##### Task inputs

(* ===== verification/SessionRegistry.v ===== *)
(** The session registry (apps/gpservice/src/session_registry.rs): the credentials the
    service has issued, the handshake and reconnect permits, the attachment
    generations, and the HIP data each GUI session keeps.

    The registry is one mutex-protected map; an operation is one critical section.
    [world] is what the registry shares with the rest of the service through
    [ConnectionControl] and [AttemptDrain] handles. Times are in nanoseconds; the
    [Uuid]s an operation draws are arguments. *)
From S2P Require Import Prelude Utf8 ThirdParty Transport Session Service EditedReport.

#[local] Open Scope N_scope.

(** * Interfaces

    What the registry needs of a connection's control handle and of an attempt's
    reservation and drain. *)
Class ConnectionHandles (World C : Type) := {
  connection_id : C → Uuid;
  is_closed : C → World → bool;
  close : CloseReason.t → C → World → World;
}.
Class AttemptHandles (World D R : Type) := {
  drain : R → World → option D;
  drain_cancel : D → World → World;
  drain_is_complete : D → World → bool;
}.

Definition ACTIVATION_TIMEOUT : N := 15 * 10 ^ 9.
Definition MAX_PENDING_SESSIONS : nat := 16.
Definition HIP_PREVIEW_CHUNK_BYTES : N := 16 * 1024.
Definition MAX_UPLOAD_CHUNK : N := 8 * 1024.
Definition MAX_SUBMITTED_REPORT : N := 1024 * 1024.

Inductive SessionError :=
  | ServiceRestarted (id : Uuid)
  | Unauthorized
  | TooManyPending
  | ReconnectSuperseded
  | Unavailable
  | InvalidHipUpload.

Inductive HipUploadResult := Progress (id : Uuid) | Stored (id : Uuid).

Record HandshakePermit := {
  permit_session_id : Uuid;
  permit_desktop_uid : option N;
  observed_generation : N;
  permit_secret : string;
  token : Uuid;
}.

Definition unavailable_connection : ServiceResult :=
  rejected InvalidRequest "Connection attachment is unavailable".
Definition attachment_closing : ServiceResult :=
  rejected InvalidRequest "Non-tunnel attachment is closing".

Section registry.
Context {World C D R : Type} `{ConnectionHandles World C} `{AttemptHandles World D R}.
Context `{XmlTree}.

Inductive SessionStatus :=
  | Pending (activation_deadline : N) (handshake_token : option Uuid)
  | Active (generation : N) (connection : option C) (reconnect_token : option Uuid).

Record AttachmentAttempt := {
  att_generation : N;
  att_connection_id : Uuid;
  att_drain : D;
}.

Record SessionRecord := {
  non_tunnel : option AttachmentAttempt;
  closed_attachment : option Uuid;
  rec_secret : string;
  rec_product_version : string;
  rec_desktop_uid : option N;
  edited_hip_report : option (Uuid * string);
  edited_hip_upload : option (Uuid * string);
  hip_preview : option (Uuid * string);
  last_successful_hip_report : option string;
  status : SessionStatus;
}.

(** Field updates. *)
Definition set_non_tunnel (v : option AttachmentAttempt) (s : SessionRecord) : SessionRecord := {|
  non_tunnel := v; closed_attachment := closed_attachment s;
  rec_secret := rec_secret s; rec_product_version := rec_product_version s;
  rec_desktop_uid := rec_desktop_uid s; edited_hip_report := edited_hip_report s;
  edited_hip_upload := edited_hip_upload s; hip_preview := hip_preview s;
  last_successful_hip_report := last_successful_hip_report s; status := status s
|}.
Definition set_closed_attachment (v : option Uuid) (s : SessionRecord) : SessionRecord := {|
  non_tunnel := non_tunnel s; closed_attachment := v; rec_secret := rec_secret s;
  rec_product_version := rec_product_version s; rec_desktop_uid := rec_desktop_uid s;
  edited_hip_report := edited_hip_report s; edited_hip_upload := edited_hip_upload s;
  hip_preview := hip_preview s;
  last_successful_hip_report := last_successful_hip_report s; status := status s
|}.
Definition set_edited_hip_report (v : option (Uuid * string)) (s : SessionRecord) : SessionRecord := {|
  non_tunnel := non_tunnel s; closed_attachment := closed_attachment s;
  rec_secret := rec_secret s; rec_product_version := rec_product_version s;
  rec_desktop_uid := rec_desktop_uid s; edited_hip_report := v;
  edited_hip_upload := edited_hip_upload s; hip_preview := hip_preview s;
  last_successful_hip_report := last_successful_hip_report s; status := status s
|}.
Definition set_edited_hip_upload (v : option (Uuid * string)) (s : SessionRecord) : SessionRecord := {|
  non_tunnel := non_tunnel s; closed_attachment := closed_attachment s;
  rec_secret := rec_secret s; rec_product_version := rec_product_version s;
  rec_desktop_uid := rec_desktop_uid s; edited_hip_report := edited_hip_report s;
  edited_hip_upload := v; hip_preview := hip_preview s;
  last_successful_hip_report := last_successful_hip_report s; status := status s
|}.
Definition set_hip_preview (v : option (Uuid * string)) (s : SessionRecord) : SessionRecord := {|
  non_tunnel := non_tunnel s; closed_attachment := closed_attachment s;
  rec_secret := rec_secret s; rec_product_version := rec_product_version s;
  rec_desktop_uid := rec_desktop_uid s; edited_hip_report := edited_hip_report s;
  edited_hip_upload := edited_hip_upload s; hip_preview := v;
  last_successful_hip_report := last_successful_hip_report s; status := status s
|}.
Definition set_last_successful_hip_report (v : option string) (s : SessionRecord) : SessionRecord := {|
  non_tunnel := non_tunnel s; closed_attachment := closed_attachment s;
  rec_secret := rec_secret s; rec_product_version := rec_product_version s;
  rec_desktop_uid := rec_desktop_uid s; edited_hip_report := edited_hip_report s;
  edited_hip_upload := edited_hip_upload s; hip_preview := hip_preview s;
  last_successful_hip_report := v; status := status s
|}.
Definition set_status (v : SessionStatus) (s : SessionRecord) : SessionRecord := {|
  non_tunnel := non_tunnel s; closed_attachment := closed_attachment s;
  rec_secret := rec_secret s; rec_product_version := rec_product_version s;
  rec_desktop_uid := rec_desktop_uid s; edited_hip_report := edited_hip_report s;
  edited_hip_upload := edited_hip_upload s; hip_preview := hip_preview s;
  last_successful_hip_report := last_successful_hip_report s; status := v
|}.

Abbreviation Sessions := (gmap Uuid SessionRecord) (only parsing).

##########

About this task = When you find a line in the records that contains the word "ServiceResult", copy it.

Answer to this task =
Definition unavailable_connection : ServiceResult :=
Definition attachment_closing : ServiceResult :=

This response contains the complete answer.